**Work instructions**
Both the line below containing "(** A [PeerId]" and the line containing "0 <= octal_to_int s /\", along with every line between them, should be repeated exactly; no other line belongs in the answer.

————————

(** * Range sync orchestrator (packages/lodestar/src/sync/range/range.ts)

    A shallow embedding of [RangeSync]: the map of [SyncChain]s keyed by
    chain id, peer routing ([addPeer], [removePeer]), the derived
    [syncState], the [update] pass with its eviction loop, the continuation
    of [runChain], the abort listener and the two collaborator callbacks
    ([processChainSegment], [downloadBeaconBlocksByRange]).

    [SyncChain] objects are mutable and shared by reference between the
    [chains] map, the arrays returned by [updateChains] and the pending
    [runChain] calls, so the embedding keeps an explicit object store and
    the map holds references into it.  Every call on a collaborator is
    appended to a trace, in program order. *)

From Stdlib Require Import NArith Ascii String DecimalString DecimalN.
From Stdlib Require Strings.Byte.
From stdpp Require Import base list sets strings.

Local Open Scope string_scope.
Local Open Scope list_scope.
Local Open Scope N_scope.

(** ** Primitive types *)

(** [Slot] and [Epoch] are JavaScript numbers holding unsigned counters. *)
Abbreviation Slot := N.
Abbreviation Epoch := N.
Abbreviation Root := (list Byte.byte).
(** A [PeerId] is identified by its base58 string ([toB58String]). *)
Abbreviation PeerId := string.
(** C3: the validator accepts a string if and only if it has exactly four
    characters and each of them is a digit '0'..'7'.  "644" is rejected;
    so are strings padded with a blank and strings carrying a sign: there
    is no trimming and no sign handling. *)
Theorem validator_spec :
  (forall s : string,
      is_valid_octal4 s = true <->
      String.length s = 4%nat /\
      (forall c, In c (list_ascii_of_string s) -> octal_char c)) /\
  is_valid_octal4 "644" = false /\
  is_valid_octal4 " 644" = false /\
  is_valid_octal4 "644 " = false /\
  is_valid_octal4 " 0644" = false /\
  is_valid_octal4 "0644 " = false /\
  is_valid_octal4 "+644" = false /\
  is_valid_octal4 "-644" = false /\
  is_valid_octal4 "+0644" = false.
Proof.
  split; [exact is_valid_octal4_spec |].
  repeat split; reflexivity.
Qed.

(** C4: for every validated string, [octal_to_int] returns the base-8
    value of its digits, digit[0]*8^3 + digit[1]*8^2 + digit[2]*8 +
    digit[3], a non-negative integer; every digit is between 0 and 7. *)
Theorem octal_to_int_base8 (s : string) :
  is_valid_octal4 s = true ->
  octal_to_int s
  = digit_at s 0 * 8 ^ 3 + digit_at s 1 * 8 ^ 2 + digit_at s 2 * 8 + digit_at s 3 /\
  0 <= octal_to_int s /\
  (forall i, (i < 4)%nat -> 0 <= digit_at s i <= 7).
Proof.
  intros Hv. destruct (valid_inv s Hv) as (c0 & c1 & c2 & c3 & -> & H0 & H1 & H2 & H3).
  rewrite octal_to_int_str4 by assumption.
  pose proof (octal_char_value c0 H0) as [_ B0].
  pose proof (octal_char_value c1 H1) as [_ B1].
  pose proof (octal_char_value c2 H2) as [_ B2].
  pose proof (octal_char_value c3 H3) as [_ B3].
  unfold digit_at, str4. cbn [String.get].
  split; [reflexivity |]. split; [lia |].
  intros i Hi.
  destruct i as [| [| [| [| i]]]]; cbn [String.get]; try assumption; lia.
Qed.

————————

**Answer space**
(** A [PeerId] is identified by its base58 string ([toB58String]). *)
Abbreviation PeerId := string.
(** C3: the validator accepts a string if and only if it has exactly four
    characters and each of them is a digit '0'..'7'.  "644" is rejected;
    so are strings padded with a blank and strings carrying a sign: there
    is no trimming and no sign handling. *)
Theorem validator_spec :
  (forall s : string,
      is_valid_octal4 s = true <->
      String.length s = 4%nat /\
      (forall c, In c (list_ascii_of_string s) -> octal_char c)) /\
  is_valid_octal4 "644" = false /\
  is_valid_octal4 " 644" = false /\
  is_valid_octal4 "644 " = false /\
  is_valid_octal4 " 0644" = false /\
  is_valid_octal4 "0644 " = false /\
  is_valid_octal4 "+644" = false /\
  is_valid_octal4 "-644" = false /\
  is_valid_octal4 "+0644" = false.
Proof.
  split; [exact is_valid_octal4_spec |].
  repeat split; reflexivity.
Qed.

(** C4: for every validated string, [octal_to_int] returns the base-8
    value of its digits, digit[0]*8^3 + digit[1]*8^2 + digit[2]*8 +
    digit[3], a non-negative integer; every digit is between 0 and 7. *)
Theorem octal_to_int_base8 (s : string) :
  is_valid_octal4 s = true ->
  octal_to_int s
  = digit_at s 0 * 8 ^ 3 + digit_at s 1 * 8 ^ 2 + digit_at s 2 * 8 + digit_at s 3 /\
  0 <= octal_to_int s /\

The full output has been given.